La Regione Basilicata apre una nuova fase nei rapporti con Eni e Shell. Nel corso del tavolo tecnico permanente con le due compagnie petrolifere, l’assessore allo Sviluppo Economico, Francesco Cupparo, ha avanzato la proposta di sospendere temporaneamente una parte dei progetti in corso previsti dal protocollo per lo sviluppo sostenibile. Una decisione che, nelle intenzioni dell’esecutivo regionale, dovrebbe consentire di ricalibrare gli interventi alla luce dei dati aggiornati sugli impatti occupazionali.

Alla riunione erano presenti anche l’assessore all’Ambiente, Laura Mongiello, i direttori generali Michele Busciolano e Giuseppina Lo Vecchio, insieme ai rappresentanti delle compagnie e della Fondazione Mattei. Cupparo ha illustrato le ragioni della proposta: “a tre anni dalla firma dell’accordo – ha detto – è indispensabile acquisire un quadro informativo completo sul numero degli occupati e sull’efficacia dei progetti in termini di ricadute economiche e sociali. Solo così possiamo valutare con precisione quali interventi confermare, rimodulare o sospendere”.
In attesa di questi elementi, l’assessore ha suggerito la sospensione temporanea di alcuni progetti e, contestualmente, la destinazione di tutti i fondi no-oil non ancora impegnati a interventi coordinati direttamente dalla “cabina regionale”, per garantirne “un utilizzo più strategico e coerente con le nuove priorità di sviluppo della Basilicata”.
Pur riconoscendo “il contributo positivo assicurato da Eni sul territorio lucano”, Cupparo ha evidenziato la necessità di una svolta nell’impiego delle risorse derivanti dalle compensazioni ambientali. Obiettivo: orientarle verso progetti in grado di rispondere alle esigenze sociali, produttive e occupazionali dell’intera regione.

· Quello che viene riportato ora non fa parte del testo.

(** ** Numbers *)

Module CipherSuite.
Inductive CipherSuite :=
| TlsAes128GcmSha256 | TlsAes256GcmSha384 | TlsChacha20Poly1305Sha256 | TlsAes128CcmSha256 | TlsAes128Ccm8Sha256
| TlsPskAes128GcmSha256.
End CipherSuite.
Definition CipherSuite_of (v : Z) : option CipherSuite.CipherSuite :=
  match v with
  | 0x1301 => Some CipherSuite.TlsAes128GcmSha256 | 0x1302 => Some CipherSuite.TlsAes256GcmSha384
  | 0x1303 => Some CipherSuite.TlsChacha20Poly1305Sha256 | 0x1304 => Some CipherSuite.TlsAes128CcmSha256
  | 0x1305 => Some CipherSuite.TlsAes128Ccm8Sha256 | 0x00A8 => Some CipherSuite.TlsPskAes128GcmSha256
  | _ => None
  end.

Inductive NamedGroup :=
| Secp256r1 | Secp384r1 | Secp521r1 | X25519 | X448 | Ffdhe2048 | Ffdhe3072 | Ffdhe4096 | Ffdhe6144 | Ffdhe8192
| X25519MLKEM768 | SecP256r1MLKEM768 | SecP384r1MLKEM1024.
Definition NamedGroup_as_u16 (g : NamedGroup) : Z :=
  match g with
  | Secp256r1 => 0x0017 | Secp384r1 => 0x0018 | Secp521r1 => 0x0019 | X25519 => 0x001D | X448 => 0x001E
  | Ffdhe2048 => 0x0100 | Ffdhe3072 => 0x0101 | Ffdhe4096 => 0x0102 | Ffdhe6144 => 0x0103 | Ffdhe8192 => 0x0104
  | SecP256r1MLKEM768 => 0x11EB | X25519MLKEM768 => 0x11EC | SecP384r1MLKEM1024 => 0x11ED
  end.
Definition NamedGroup_of (v : Z) : option NamedGroup :=
  match v with
  | 0x0017 => Some Secp256r1 | 0x0018 => Some Secp384r1 | 0x0019 => Some Secp521r1 | 0x001D => Some X25519
  | 0x001E => Some X448 | 0x0100 => Some Ffdhe2048 | 0x0101 => Some Ffdhe3072 | 0x0102 => Some Ffdhe4096
  | 0x0103 => Some Ffdhe6144 | 0x0104 => Some Ffdhe8192 | 0x11EB => Some SecP256r1MLKEM768
  | 0x11EC => Some X25519MLKEM768 | 0x11ED => Some SecP384r1MLKEM1024
  | _ => None
  end.
(** Where the data of the next record of [n] bytes is put. *)
Definition next_start (n : nat) (r : RecordReader) : nat := if (length (rr_buf r) <? rr_decoded r + n)%nat then 0%nat else rr_decoded r.
Lemma advance_ok (r : RecordReader) d more (c : C) : rr_pending r = 0%nat -> (rr_decoded r <= length (rr_buf r))%nat ->
  (length d <= length (rr_buf r))%nat -> rest c = d ++ more ->
  exists mem c', advance (length d) r c =
      Some (Ok tt, ({| rr_buf := mem; rr_decoded := next_start (length d) r; rr_pending := length d |}, c')) /\
    length mem = length (rr_buf r) /\ range (next_start (length d) r) (length d) mem = Some d /\
    (next_start (length d) r + length d <= length mem)%nat /\ rest c' = more.
Proof.
  intros Hp Hd Hl Er. destruct r as [buf dec pend]. cbn [rr_pending rr_decoded rr_buf] in *. subst pend.
  unfold advance, ensure_contiguous, next_start. cbn [rr_pending rr_decoded rr_buf].
  assert (forall dec', (dec' + length d <= length buf)%nat -> exists mem c',
    advance_loop (length d) (length d) (length d) {| rr_buf := buf; rr_decoded := dec'; rr_pending := 0 |} c =
      Some (Ok tt, ({| rr_buf := mem; rr_decoded := dec'; rr_pending := length d |}, c')) /\
    length mem = length buf /\ range dec' (length d) mem = Some d /\ (dec' + length d <= length mem)%nat /\ rest c' = more) as Hgo.
  { intros dec' Hdec'. destruct (advance_loop_ok (length d) buf dec' 0 d more c) as (c' & E & Hc'); [lia | done..|].
    cbn [Nat.add] in E. rewrite Nat.add_0_r in E. exists (written dec' d buf), c'. split; [exact E|].
    rewrite length_written by lia. split_and!; [done | | lia | done].
    destruct (split_buffer dec' (length d) buf) as (x & y & z & -> & <- & Hy); [done|]. rewrite written_middle by done. apply range_middle. }
  destruct (Nat.ltb_spec (length buf) (dec + length d)) as [Hlt|Hge].
  - rewrite (proj2 (Nat.ltb_ge _ _)) by lia. rewrite range_some by lia. cbn [mbind option_bind].
    rewrite overwrite_some by (rewrite take_0; cbn; lia). rewrite take_0, written_nil. cbn [mbind option_bind].
    apply Hgo. lia.
  - cbn [mbind option_bind]. apply Hgo. lia.
Qed.
(** A header and as many bytes as it announces. *)
Record IsRecord (t : ContentType.ContentType) (header d : bytes) : Prop := {
  rec_header : length header = HEADER_LEN;
  rec_type : content_type header = Some t;
  rec_length : content_length header = Some (length d)
}.
Lemma record_read_ok (r : RecordReader) t header d more (c : C) (keys : ReadKeySchedule) : IsRecord t header d ->
  rr_pending r = 0%nat -> (rr_decoded r <= length (rr_buf r))%nat -> (length d <= length (rr_buf r))%nat ->
  rest c = (header ++ d) ++ more ->
  exists mem c', rest c' = more /\ length mem = length (rr_buf r) /\ (next_start (length d) r + length d <= length mem)%nat /\
    range (next_start (length d) r) (length d) mem = Some d /\
    RecordReader_read r c keys = ('(res, digest) ← ServerRecord_decode header (next_start (length d) r) d (transcript_hash keys);
      Some (res, ({| rr_buf := mem; rr_decoded := next_start (length d) r + length d; rr_pending := 0 |}, c', with_transcript digest keys))).
Proof.
  intros [Hh Ht Hl] Hp Hd Hbuf Er. unfold RecordReader_read, next_record_header. rewrite <- app_assoc in Er.
  destruct (record_header_read HEADER_LEN [] header (d ++ more) c) as (c1 & E1 & Hc1); [done | by rewrite Hh | done |].
  rewrite E1. unfold RecordHeader_decode, content_type in *. cbn [app]. destruct (header !! 0%nat) as [b|] eqn:Eb; [|done].
  cbn [mbind option_bind] in *. rewrite Ht. rewrite Hl. cbn [mbind option_bind].
  destruct (advance_ok r d more c1 Hp Hd Hbuf Hc1) as (mem & c' & E2 & Hm & Hr & Hn & Hc').
  rewrite E2. exists mem, c'. split_and!; [done..|]. cbn [mbind option_bind]. unfold rr_consume. rewrite Hl. cbn [mbind option_bind rr_decoded rr_buf rr_pending].
  rewrite Hr. cbn [mbind option_bind]. destruct (ServerRecord_decode _ _ _ _) as [[res digest]|]; [|done]. cbn [mbind option_bind].
  by rewrite Nat.sub_diag.
Qed.
(** C10: a server need not prove who it is: an answer made from the client's
    hello and its public share alone, with no certificate and no signature,
    opens the connection, whatever the verifier would say to a certificate: it
    is never asked, and what is left of the provider is what drawing the random
    bytes left. Both sides have agreed on secrets and the connection is
    established with whoever answered. *)
Theorem unauthenticated_server_accepted (config : TlsConfig) (p p1 : P) (c : C) (rbuf wbuf : bytes) (h : ClientHello (K := K)) (s : K)
    (random shared answer : bytes) (fuel : nat) :
  Ready config p c rbuf wbuf h p1 -> PeerFits (length rbuf) shared (impostor s random) (hello_bytes h) ->
  diffie_hellman (ch_secret h) (public_key s) = Some shared -> diffie_hellman s (public_key (ch_secret h)) = Some shared ->
  impostor_answer s random (hello_bytes h) (public_key (ch_secret h)) = Some answer ->
  Answers c h answer -> (4 <= fuel)%nat -> exists conn,
  tls_open fuel config p (TlsConnection_new c rbuf wbuf) = Some (Ok p1, conn) /\
  Established shared (peer_transcript shared (impostor s random) (hello_bytes h)) (length rbuf) (length wbuf) conn.
Proof.
  intros Hr Hf Hdh Hdh' Ha Hans Hfuel. unfold impostor_answer in Ha. rewrite Hdh' in Ha. apply (inj Some) in Ha as <-.
  destruct (open_ok config p p1 p1 c rbuf wbuf h (impostor s random) shared fuel Hr Hf Hdh eq_refl Hans Hfuel) as (conn & E & He & _).
  by exists conn.
Qed.
End Steps.

(** ** Two conversations *)
Module Sample.
Import TlsKeys.Sample TlsStream.Sample.

(** A provider that accepts every certificate, or none. *)
Record Guard := { trusting : bool; asked : nat }.
#[export] Instance guard : CryptoProvider Z Guard := {
  fill_random g := (replicate 32 9, g);
  random_secret g := (5, g);
  has_verifier _ := true;
  set_hostname_verification _ g := Some (Ok tt, g);
  verify_certificate _ _ g := Some (if trusting g then Ok tt else Err InvalidCertificate, {| trusting := trusting g; asked := S (asked g) |});
  verify_signature _ g := Some (if trusting g then Ok tt else Err InvalidSignature, {| trusting := trusting g; asked := S (asked g) |});
  signer g := Some (Err InvalidPrivateKey, g);
  client_cert_of g := (None, g) }.
Definition config : TlsConfig := with_server_name (lit "a.example") TlsConfig_new.
Definition hello : ClientHello (K := Z) := {| ch_config := config; ch_random := replicate 32 9; ch_secret := 5 |}.
Definition rbuf : bytes := replicate 400 0.
Definition wbuf : bytes := replicate 300 0.
Definition wire (answer : bytes) : Wire := {| wire_sent := []; wire_rest := answer |}.
Lemma wire_quiet n (c : Wire) : sent (read_from n c).2 = sent c.
Proof. done. Qed.
Lemma wire_answers answer : Answers (wire answer) hello answer.
Proof. intros c1 c2 E1 E2. cbn in E1, E2. injection E1 as <-. injection E2 as <-. cbn. by exists []; rewrite app_nil_r. Qed.
Lemma client_ready g answer : Ready config g (wire answer) rbuf wbuf hello g.
Proof.
  split.
  - exists g. split; [done|]. done.
  - split; [done | done | | unfold fits; vm_compute; reflexivity | vm_compute; reflexivity | vm_compute; lia].
    unfold hello_extensions. cbn. repeat (apply Forall_cons_2; [unfold extension_fits, fits; vm_compute; repeat first [reflexivity | discriminate | split | constructor] | ]).
    apply Forall_nil_2.
  - split; [vm_compute; lia | vm_compute; reflexivity].
Qed.
(** A certificate of two bytes and a signature of three. *)
Definition honest : Peer := {| pr_random := replicate 32 1; pr_session := []; pr_suite := 0x1301;
  pr_extensions := [ServerHelloExtension.SupportedVersions TLS13; ServerHelloExtension.KeyShare {| ks_group := Secp256r1; ks_opaque := public_key (6 : Z) |}];
  pr_credentials := Some ({| raw_entries := []; request_context := []; entries := [X509 [48; 0]] |},
                          {| signature_scheme := EcdsaSecp256r1Sha256; signature := [1; 2; 3] |}) |}.
Definition secret : bytes := [3].
Lemma hello_fits_peer random session l : length random = 32%nat -> fits 1 session -> Forall server_extension_fits l -> (length l <= 4)%nat ->
  (Z.of_nat (length (mjoin (server_extension <$> l))) < 65536) -> Z.of_nat (length (server_hello_message random session 0x1301 l)) < 65536 ->
  ServerHelloFits random session 0x1301 l.
Proof. intros. split; try done; by eexists. Qed.
Lemma honest_fits : PeerFits (length rbuf) secret honest (hello_bytes hello).
Proof.
  split.
  - apply hello_fits_peer; try done; [|cbn; lia].
    repeat constructor; vm_compute; try done.
  - cbn. split; (split; [by unfold fits; vm_compute|]); [|by unfold fits; vm_compute].
    split_and!; [by unfold fits; vm_compute | cbn; lia | constructor; [by unfold fits; vm_compute | constructor] | by unfold fits; vm_compute].
  - vm_compute. done.
  - split; vm_compute; lia.
Qed.
Definition trust : Guard := {| trusting := true; asked := 0 |}.
Lemma open_establishes_witness : exists conn, tls_open 4 config trust
  (TlsConnection_new (wire (peer_answer secret honest (hello_bytes hello))) rbuf wbuf) = Some (Ok {| trusting := true; asked := 2 |}, conn) /\
  Established secret (peer_transcript secret honest (hello_bytes hello)) 400 300 conn.
Proof.
  destruct (open_establishes wire_reliable wire_quiet config trust trust {| trusting := true; asked := 2 |}
    (wire (peer_answer secret honest (hello_bytes hello))) rbuf wbuf hello honest
    {| raw_entries := []; request_context := []; entries := [X509 [48; 0]] |}
    {| signature_scheme := EcdsaSecp256r1Sha256; signature := [1; 2; 3] |} secret 4) as (conn & E & He & _).
  - reflexivity.
  - apply client_ready.
  - apply honest_fits.
  - reflexivity.
  - split; [done|]. eexists. split; [reflexivity|]. done.
  - apply wire_answers.
  - lia.
  - exists conn. split; [exact E | exact He].
Defined.
(** A verifier that rejects everything is never asked. *)
Definition distrust : Guard := {| trusting := false; asked := 0 |}.
Definition fake : bytes := default [] (impostor_answer (6 : Z) (replicate 32 1) (hello_bytes hello) (public_key (5 : Z))).
Lemma unauthenticated_server_accepted_witness : exists conn, tls_open 4 config distrust (TlsConnection_new (wire fake) rbuf wbuf) =
  Some (Ok {| trusting := false; asked := 0 |}, conn) /\ opened conn = true.
Proof.
  destruct (unauthenticated_server_accepted wire_reliable wire_quiet config distrust distrust (wire fake) rbuf wbuf hello (6 : Z)
    (replicate 32 1) secret fake 4) as (conn & E & He).
  - apply client_ready.
  - split.
    + apply hello_fits_peer; try done; [|cbn; lia]. repeat constructor; vm_compute; try done.
    + done.
    + vm_compute. done.
    + split; vm_compute; lia.
  - reflexivity.
  - reflexivity.
  - reflexivity.
  - apply wire_answers.
  - lia.
  - exists conn. split; [exact E | apply He].
Defined.
(** The same run, computed. *)
Example impostor_run : (r ← tls_open 4 config distrust (TlsConnection_new (wire fake) rbuf wbuf); Some (is_ok r.1, opened r.2)) = Some (true, true).
Proof. vm_compute. reflexivity. Qed.
End Sample.
(* ===== verification/Sync.v ===== *)
(** * Watches and channels between tasks

    The tasks of the firmware share [Watch]es and [Channel]s of the
    [embassy-sync] crate, which is not part of the repository: they are
    interfaces here, with the laws its documentation states. Awaiting
    [changed()] or [receive()] is an operation that gives [None] while the
    future is pending. The instances at the end are for witnesses. *)
From S2P Require Import Prelude Heapless.

(** A [Watch] holds the last value sent; each receiver knows whether it has
    seen it. [try_get] marks the value as seen, as [changed] does. *)
Class Watch (W : Type -> Type) := {
  watch_new {A} : W A;
  watch_value {A} : W A -> option A;
  watch_unseen {A} : nat -> W A -> bool;
  watch_send {A} : A -> W A -> W A;
  watch_try_get {A} : nat -> W A -> option A * W A;
  watch_changed {A} : nat -> W A -> option (A * W A)
}.

(** What an operation of receiver [i] leaves as it was. *)
Definition SeenBy {W} `{Watch W} {A} (i : nat) (w w' : W A) : Prop :=
  watch_value w' = watch_value w /\ watch_unseen i w' = false /\
  forall j, j <> i -> watch_unseen j w' = watch_unseen j w.

Class WatchLaws (W : Type -> Type) `{Watch W} := {
  watch_new_value A : watch_value (@watch_new W _ A) = None;
  watch_send_value {A} (a : A) (w : W A) : watch_value (watch_send a w) = Some a;
  watch_send_unseen {A} (a : A) (w : W A) i : watch_unseen i (watch_send a w) = true;
  watch_try_get_value {A} i (w : W A) : (watch_try_get i w).1 = watch_value w;
  watch_try_get_seen {A} i (w : W A) : SeenBy i w (watch_try_get i w).2;
  watch_changed_ready {A} i (w : W A) :
    watch_unseen i w = true ->
    exists a w', watch_changed i w = Some (a, w') /\ watch_value w = Some a /\ SeenBy i w w';
  watch_changed_pending {A} i (w : W A) : watch_unseen i w = false -> watch_changed i w = None
}.

(** A bounded first-in first-out channel; [try_send] gives [None] when it is
    full. *)
Class Channel (C : Type -> nat -> Type) := {
  chan_new {A N} : C A N;
  chan_list {A N} : C A N -> list A;
  chan_try_send {A N} : A -> C A N -> option (C A N);
  chan_try_receive {A N} : C A N -> option (A * C A N)
}.

Class ChannelLaws (C : Type -> nat -> Type) `{Channel C} := {
  chan_new_list A N : chan_list (@chan_new C _ A N) = [];
  chan_capacity {A N} (c : C A N) : (length (chan_list c) <= N)%nat;
  chan_send_room {A N} (a : A) (c : C A N) : (length (chan_list c) < N)%nat ->
    exists c', chan_try_send a c = Some c' /\ chan_list c' = chan_list c ++ [a];
  chan_send_full {A N} (a : A) (c : C A N) : length (chan_list c) = N -> chan_try_send a c = None;
  chan_receive_cons {A N} (c : C A N) a l : chan_list c = a :: l ->
    exists c', chan_try_receive c = Some (a, c') /\ chan_list c' = l;
  chan_receive_nil {A N} (c : C A N) : chan_list c = [] -> chan_try_receive c = None
}.

Definition chan_is_empty {C} `{Channel C} {A N} (c : C A N) : bool :=
  bool_decide (length (chan_list c) = 0%nat).

Lemma watch_changed_some {W} `{WatchLaws W} {A} i (w w' : W A) a :
  watch_changed i w = Some (a, w') ->
  watch_unseen i w = true /\ watch_value w = Some a /\ SeenBy i w w'.
Proof.
  intros Hc. destruct (watch_unseen i w) eqn:Hu.
  - destruct (watch_changed_ready i w Hu) as (b & w'' & E & Hv & Hs). naive_solver.
  - rewrite watch_changed_pending in Hc by done. discriminate Hc.
Qed.

Lemma chan_send_some {C} `{ChannelLaws C} {A N} (a : A) (c c' : C A N) :
  chan_try_send a c = Some c' ->
  (length (chan_list c) < N)%nat /\ chan_list c' = chan_list c ++ [a].
Proof.
  intros Hs. pose proof (chan_capacity c). destruct (decide (length (chan_list c) < N)%nat) as [Hl|Hl].
  - destruct (chan_send_room a c Hl) as (c'' & E & Hc). naive_solver.
  - rewrite chan_send_full in Hs by lia. discriminate Hs.
Qed.

Lemma chan_receive_some {C} `{ChannelLaws C} {A N} (a : A) (c c' : C A N) :
  chan_try_receive c = Some (a, c') -> chan_list c = a :: chan_list c'.
Proof.
  intros Hs. destruct (chan_list c) as [|b l] eqn:El.
  - rewrite chan_receive_nil in Hs by done. discriminate Hs.
  - destruct (chan_receive_cons c b l El) as (c'' & E & Hc). naive_solver.
Qed.

(** ** Instances for witnesses *)

Record cell (A : Type) := { cell_value : option A; cell_unseen : nat -> bool }.
Arguments cell_value {A} c.
Arguments cell_unseen {A} c.

Definition mark {A} (i : nat) (w : cell A) : cell A :=
  {| cell_value := cell_value w;
     cell_unseen := fun j => if Nat.eqb j i then false else cell_unseen w j |}.

#[export] Instance cell_watch : Watch cell := {
  watch_new A := {| cell_value := None; cell_unseen := fun _ => false |};
  watch_value A w := cell_value w;
  watch_unseen A i w := match cell_value w with Some _ => cell_unseen w i | None => false end;
  watch_send A a w := {| cell_value := Some a; cell_unseen := fun _ => true |};
  watch_try_get A i w := (cell_value w, mark i w);
  watch_changed A i w :=
    match cell_value w with
    | Some a => if cell_unseen w i then Some (a, mark i w) else None
    | None => None
    end
}.

Lemma mark_seen {A} i (w : cell A) : SeenBy i w (mark i w).
Proof.
  split_and!; cbn; [done | by destruct (cell_value w); rewrite ?Nat.eqb_refl |].
  intros j Hj. by rewrite (proj2 (Nat.eqb_neq j i) Hj).
Qed.

#[export] Instance cell_watch_laws : WatchLaws cell.
Proof.
  split; try done.
  - intros. apply mark_seen.
  - intros A i w Hu. cbn in *. destruct (cell_value w) as [a|] eqn:E; [|done].
    rewrite Hu. exists a, (mark i w). split_and!; [done | done | apply mark_seen].
  - intros A i w Hu. cbn in *. destruct (cell_value w); [by rewrite Hu | done].
Qed.

#[export] Instance bounded_channel : Channel bounded := {
  chan_new A N := bounded_nil;
  chan_list A N := bounded_list;
  chan_try_send A N a c := ok (bounded_push a c);
  chan_try_receive A N c := deq_pop_front c
}.

#[export] Instance bounded_channel_laws : ChannelLaws bounded.
Proof.
  split.
  - done.
  - intros. apply bounded_le.
  - intros A N a c Hl. destruct (bounded_push_room a c Hl) as (c' & E & Hc).
    exists c'. cbn. by rewrite E.
  - intros A N a c Hl. cbn. by rewrite bounded_push_full.
  - intros A N c a l Hl. cbn in *. rewrite Hl.
    eexists; split; [done|]. apply bounded_set_list.
    pose proof (bounded_le c) as Hb. rewrite Hl in Hb. cbn in Hb. lia.
  - intros A N c Hl. cbn in *. by rewrite Hl.
Qed.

“Dobbiamo prepararci da subito alla fase di transizione del dopo-petrolio – ha concluso l’assessore – dotandoci degli strumenti necessari per affrontare le sfide che coinvolgono non solo i territori delle estrazioni, ma tutta la Basilicata. L’aggiornamento della strategia regionale del no-oil va proprio in questa direzione”.